Records:

(** * echoing: a delayed-message echo service over Redis

    Shallow embedding of the service's four source files
    ([toolbox.js], [Timer.js], [queue.js], [index.js]) and the properties
    established about them.

    - JavaScript numbers are IEEE-754 binary64 values, embedded as
      [spec_float] (signed zeros and infinities, and one NaN; a NaN read
      from a buffer goes with the bits it was read with).
    - Buffers are lists of bytes.
    - The callback-driven code of [queue.js] is embedded by naming every
      closure of the source together with the variables it captures; the
      event loop hands a reply to the closure that waits for it.
    - The platform's timers and the store are the environment: a clock with
      pending timeouts for [Timer.js], and the keyspace the service uses,
      answering its requests in order, for [queue.js]. *)

From Stdlib Require Import ZArith List Bool Lia String Ascii.
From Stdlib Require Import Floats.SpecFloat.
From Stdlib Require Strings.Byte DecimalString.
From Stdlib Require Import Sorting.Permutation.
Import ListNotations.

Local Open Scope Z_scope.

(** ** JavaScript values used by the service *)

Module JS.

(** The Number type: binary64, [prec = 53], [emax = 1024]. *)
Definition number := spec_float.

Definition prec : Z := 53.
Definition emax : Z := 1024.

Definition is_number (x : number) : bool := valid_binary prec emax x.

Definition NaN : number := S754_nan.
Definition pos_zero : number := S754_zero false.

(** An integer as a Number (rounded to nearest even when it does not fit). *)
Definition of_Z (z : Z) : number := binary_normalize prec emax z 0 false.

Definition mul (x y : number) : number := SFmul prec emax x y.
Definition sub (x y : number) : number := SFsub prec emax x y.
Definition add (x y : number) : number := SFadd prec emax x y.

(** [x < y] on Numbers: false as soon as one side is NaN. *)
Definition lt (x y : number) : bool := SFltb x y.

Definition isNaN (x : number) : bool :=
  match x with S754_nan => true | _ => false end.

Definition isFinite (x : number) : bool :=
  match x with
  | S754_zero _ | S754_finite _ _ _ => true
  | _ => false
  end.

(** The values that reach the numeric helpers of the service: a variable
    declared and never assigned, [null], a Number, or a string. The
    operations of the language see the same NaN in every Number that is
    one, but a NaN read from a buffer keeps the 64 bits it was read with
    and is written back with them: [Nan bits] is such a Number, and
    [Num NaN] is the NaN that the engine makes, with the bits [nan_bits]
    below. *)
Inductive value :=
| Undefined
| Null
| Num (x : number)
| Nan (bits : Z)
| Str (s : string).

(** [v == null] *)
Definition eq_null (v : value) : bool :=
  match v with Undefined | Null => true | _ => false end.

(** [typeof v === 'number'] *)
Definition typeof_number (v : value) : bool :=
  match v with Num _ | Nan _ => true | _ => false end.

(** ToNumber on the values above that the service feeds to [Math.max]:
    [undefined] is NaN, [null] is +0. Strings never reach it. *)
Definition ToNumber (v : value) : number :=
  match v with
  | Undefined => NaN
  | Null => pos_zero
  | Num x => x
  | Nan _ => NaN
  | Str _ => NaN
  end.

(** [Math.max(a, b)]: NaN if either is NaN, and +0 is larger than -0. *)
Definition Math_max (a b : value) : number :=
  let x := ToNumber a in
  let y := ToNumber b in
  match SFcompare x y with
  | None => NaN
  | Some Lt => y
  | Some Gt => x
  | Some Eq =>
      match x, y with
      | S754_zero true, S754_zero false => y
      | _, _ => x
      end
  end.

(** The integer [floor (v + 1/2)] for [v = (-1)^s * m * 2^e] with [e < 0]. *)
Definition round_half_up (s : bool) (m : positive) (e : Z) : Z :=
  let k := Z.opp e in
  (2 * cond_Zopp s (Zpos m) + 2 ^ k) / 2 ^ (k + 1).

(** [Math.round(x)]: the nearest integer, ties towards +Infinity; the sign
    of a zero result is the sign of [x]. *)
Definition Math_round (x : number) : number :=
  match x with
  | S754_finite s m e =>
      if 0 <=? e then x
      else binary_normalize prec emax (round_half_up s m e) 0 s
  | _ => x
  end.

(** The integer [ceil v] for [v = (-1)^s * m * 2^e] with [e < 0]. *)
Definition ceiling (s : bool) (m : positive) (e : Z) : Z :=
  Z.opp (Z.opp (cond_Zopp s (Zpos m)) / 2 ^ (Z.opp e)).

(** [Math.ceil(x)]; a zero result of a negative [x] is -0. *)
Definition Math_ceil (x : number) : number :=
  match x with
  | S754_finite s m e =>
      if 0 <=? e then x
      else binary_normalize prec emax (ceiling s m e) 0 s
  | _ => x
  end.

(** *** The binary64 interchange format *)

Definition sign_bit (s : bool) : Z := if s then 2 ^ 63 else 0.

(** The encoding written for NaN: the quiet NaN with an empty payload. *)
Definition nan_bits : Z := 0x7FF8000000000000.

Definition bits_of_number (x : number) : Z :=
  match x with
  | S754_zero s => sign_bit s
  | S754_infinity s => sign_bit s + 0x7FF * 2 ^ 52
  | S754_nan => nan_bits
  | S754_finite s m e =>
      if 2 ^ 52 <=? Zpos m
      then sign_bit s + (e + 1075) * 2 ^ 52 + (Zpos m - 2 ^ 52)
      else sign_bit s + Zpos m
  end.

(** The numeric value of 64 bits. Every pattern of a NaN has the value
    NaN; [value_of_bits] below keeps the bits of those. *)
Definition number_of_bits (b : Z) : number :=
  let s := Z.testbit b 63 in
  let ex := (b / 2 ^ 52) mod 2 ^ 11 in
  let man := b mod 2 ^ 52 in
  if ex =? 0 then
    match man with
    | Zpos m => S754_finite s m (-1074)
    | _ => S754_zero s
    end
  else if ex =? 0x7FF then
    if man =? 0 then S754_infinity s else S754_nan
  else
    match man + 2 ^ 52 with
    | Zpos m => S754_finite s m (ex - 1075)
    | _ => S754_nan
    end.

(** A bit pattern is a NaN other than the one [bits_of_number] writes. *)
Definition foreign_nan (b : Z) : bool :=
  isNaN (number_of_bits b) && negb (b =? nan_bits).

(** The Number that 64 bits hold. *)
Definition value_of_bits (b : Z) : value :=
  if foreign_nan b then Nan b else Num (number_of_bits b).

(** A Number: a binary64, or a NaN with 64 bits of its own. *)
Definition is_Number (v : value) : bool :=
  match v with
  | Num x => is_number x
  | Nan b => (0 <=? b) && (b <? 2 ^ 64) && foreign_nan b
  | _ => false
  end.

End JS.

(** ** Buffers *)

Module Buf.

Definition buffer := list Byte.byte.

Definition byte_of_Z (z : Z) : Byte.byte :=
  match Byte.of_N (Z.to_N z) with
  | Some b => b
  | None => Byte.x00
  end.

Definition Z_of_byte (b : Byte.byte) : Z := Z.of_N (Byte.to_N b).

(** The [n] low-order bytes of [z], least significant first. *)
Fixpoint le_bytes (n : nat) (z : Z) : buffer :=
  match n with
  | O => []
  | S n' => byte_of_Z (z mod 256) :: le_bytes n' (z / 256)
  end.

Fixpoint le_value (l : buffer) : Z :=
  match l with
  | [] => 0
  | b :: l' => Z_of_byte b + 256 * le_value l'
  end.

(** [os.endianness()] *)
Inductive endianness := LE | BE.

Definition word_bytes (en : endianness) (n : nat) (z : Z) : buffer :=
  match en with
  | LE => le_bytes n z
  | BE => rev (le_bytes n z)
  end.

Definition word_value (en : endianness) (l : buffer) : Z :=
  match en with
  | LE => le_value l
  | BE => le_value (rev l)
  end.

(** [buf.writeDoubleLE(x)] / [buf.writeDoubleBE(x)] on a fresh 8-byte buffer *)
Definition writeDouble (en : endianness) (x : JS.number) : buffer :=
  word_bytes en 8 (JS.bits_of_number x).

(** [buf.readDoubleLE()] / [buf.readDoubleBE()] at offset 0; reading past
    the end of the buffer raises a RangeError. A NaN is read with the bits
    it has in the buffer. *)
Definition readDouble (en : endianness) (b : buffer) : option JS.value :=
  if (8 <=? List.length b)%nat
  then Some (JS.value_of_bits (word_value en (firstn 8 b)))
  else None.

End Buf.

(** ** toolbox.js *)

Module Toolbox.

Import JS Buf.

Inductive error :=
| TypeError (msg : string)
| RangeError (msg : string).

Definition EMPTY_BUFFER : buffer := [].

(** [mustBeNumber(arg, finite)]: [None] when the check passes. *)
Definition mustBeNumber (arg : value) (finite : bool) : option error :=
  match arg with
  | Num x =>
      if finite && negb (isFinite x)
      then Some (TypeError "A finite number was expected.")
      else None
  | Nan _ =>
      if finite then Some (TypeError "A finite number was expected.") else None
  | _ =>
      Some (TypeError (if finite then "A finite number was expected."
                       else "A number was expected."))
  end.

Definition numberToBuffer (en : endianness) (number : value) : buffer + error :=
  if eq_null number then inl EMPTY_BUFFER
  else
    match mustBeNumber number false, number with
    | None, Num x => inl (writeDouble en x)
    | None, Nan bits => inl (word_bytes en 8 bits)
    | Some err, _ => inr err
    | None, _ => inr (TypeError "A number was expected.")
    end.

(** The argument is always a Buffer here, so the [instanceof] check passes. *)
Definition bufferToNumber (en : endianness) (b : buffer) : value + error :=
  match b with
  | [] => inl Null
  | _ :: _ =>
      match readDouble en b with
      | Some x => inl x
      | None => inr (RangeError "Attempt to access memory outside buffer bounds")
      end
  end.

End Toolbox.

(** ** SHA-1 and base-64, as provided by Node's [crypto] *)

Module Sha1.

Import Buf.

Definition add32 (x y : Z) : Z := (x + y) mod 2 ^ 32.

Definition rotl (n x : Z) : Z :=
  Z.lor (Z.shiftl x n mod 2 ^ 32) (Z.shiftr x (32 - n)).

Definition not32 (x : Z) : Z := Z.lxor x 0xFFFFFFFF.

Definition f (t b c d : Z) : Z :=
  if t <? 20 then Z.lor (Z.land b c) (Z.land (not32 b) d)
  else if t <? 40 then Z.lxor (Z.lxor b c) d
  else if t <? 60 then Z.lor (Z.lor (Z.land b c) (Z.land b d)) (Z.land c d)
  else Z.lxor (Z.lxor b c) d.

Definition K (t : Z) : Z :=
  if t <? 20 then 0x5A827999
  else if t <? 40 then 0x6ED9EBA1
  else if t <? 60 then 0x8F1BBCDC
  else 0xCA62C1D6.

(** Message padding: a 1 bit, zeros up to 56 modulo 64 bytes, then the
    length in bits as a 64-bit big-endian integer. *)
Definition pad (msg : buffer) : buffer :=
  let len := Z.of_nat (List.length msg) in
  let zeros := Z.to_nat ((55 - len) mod 64) in
  msg ++ Byte.x80 :: repeat Byte.x00 zeros ++ word_bytes BE 8 (8 * len).

(** [n] groups of [k] consecutive elements. *)
Fixpoint chunks {A} (k n : nat) (l : list A) : list (list A) :=
  match n with
  | O => []
  | S n' => firstn k l :: chunks k n' (skipn k l)
  end.

(** The message schedule, most recent word first. *)
Fixpoint schedule (n : nat) (rw : list Z) : list Z :=
  match n with
  | O => rw
  | S n' =>
      let w := Z.lxor (Z.lxor (Z.lxor (nth 2 rw 0) (nth 7 rw 0)) (nth 13 rw 0))
                      (nth 15 rw 0) in
      schedule n' (rotl 1 w :: rw)
  end.

Definition state := (Z * Z * Z * Z * Z)%type.

Definition H0 : state :=
  (0x67452301, 0xEFCDAB89, 0x98BADCFE, 0x10325476, 0xC3D2E1F0).

Definition round (s : state) (tw : Z * Z) : state :=
  let '(a, b, c, d, e) := s in
  let '(t, w) := tw in
  let temp := add32 (add32 (add32 (add32 (rotl 5 a) (f t b c d)) e) (K t)) w in
  (temp, a, rotl 30 b, c, d).

Definition compress (h : state) (block : buffer) : state :=
  let w16 := map (word_value BE) (chunks 4 16 block) in
  let w := rev (schedule 64 (rev w16)) in
  let ts := map Z.of_nat (seq 0 80) in
  let '(a, b, c, d, e) := fold_left round (combine ts w) h in
  let '(h0, h1, h2, h3, h4) := h in
  (add32 h0 a, add32 h1 b, add32 h2 c, add32 h3 d, add32 h4 e).

Definition digest_bytes (h : state) : buffer :=
  let '(h0, h1, h2, h3, h4) := h in
  word_bytes BE 4 h0 ++ word_bytes BE 4 h1 ++ word_bytes BE 4 h2 ++
  word_bytes BE 4 h3 ++ word_bytes BE 4 h4.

What you will do:
Among the entries above, identify all lines with "length" and copy them.

Task result:
  if (8 <=? List.length b)%nat
    length in bits as a 64-bit big-endian integer. *)
  let len := Z.of_nat (List.length msg) in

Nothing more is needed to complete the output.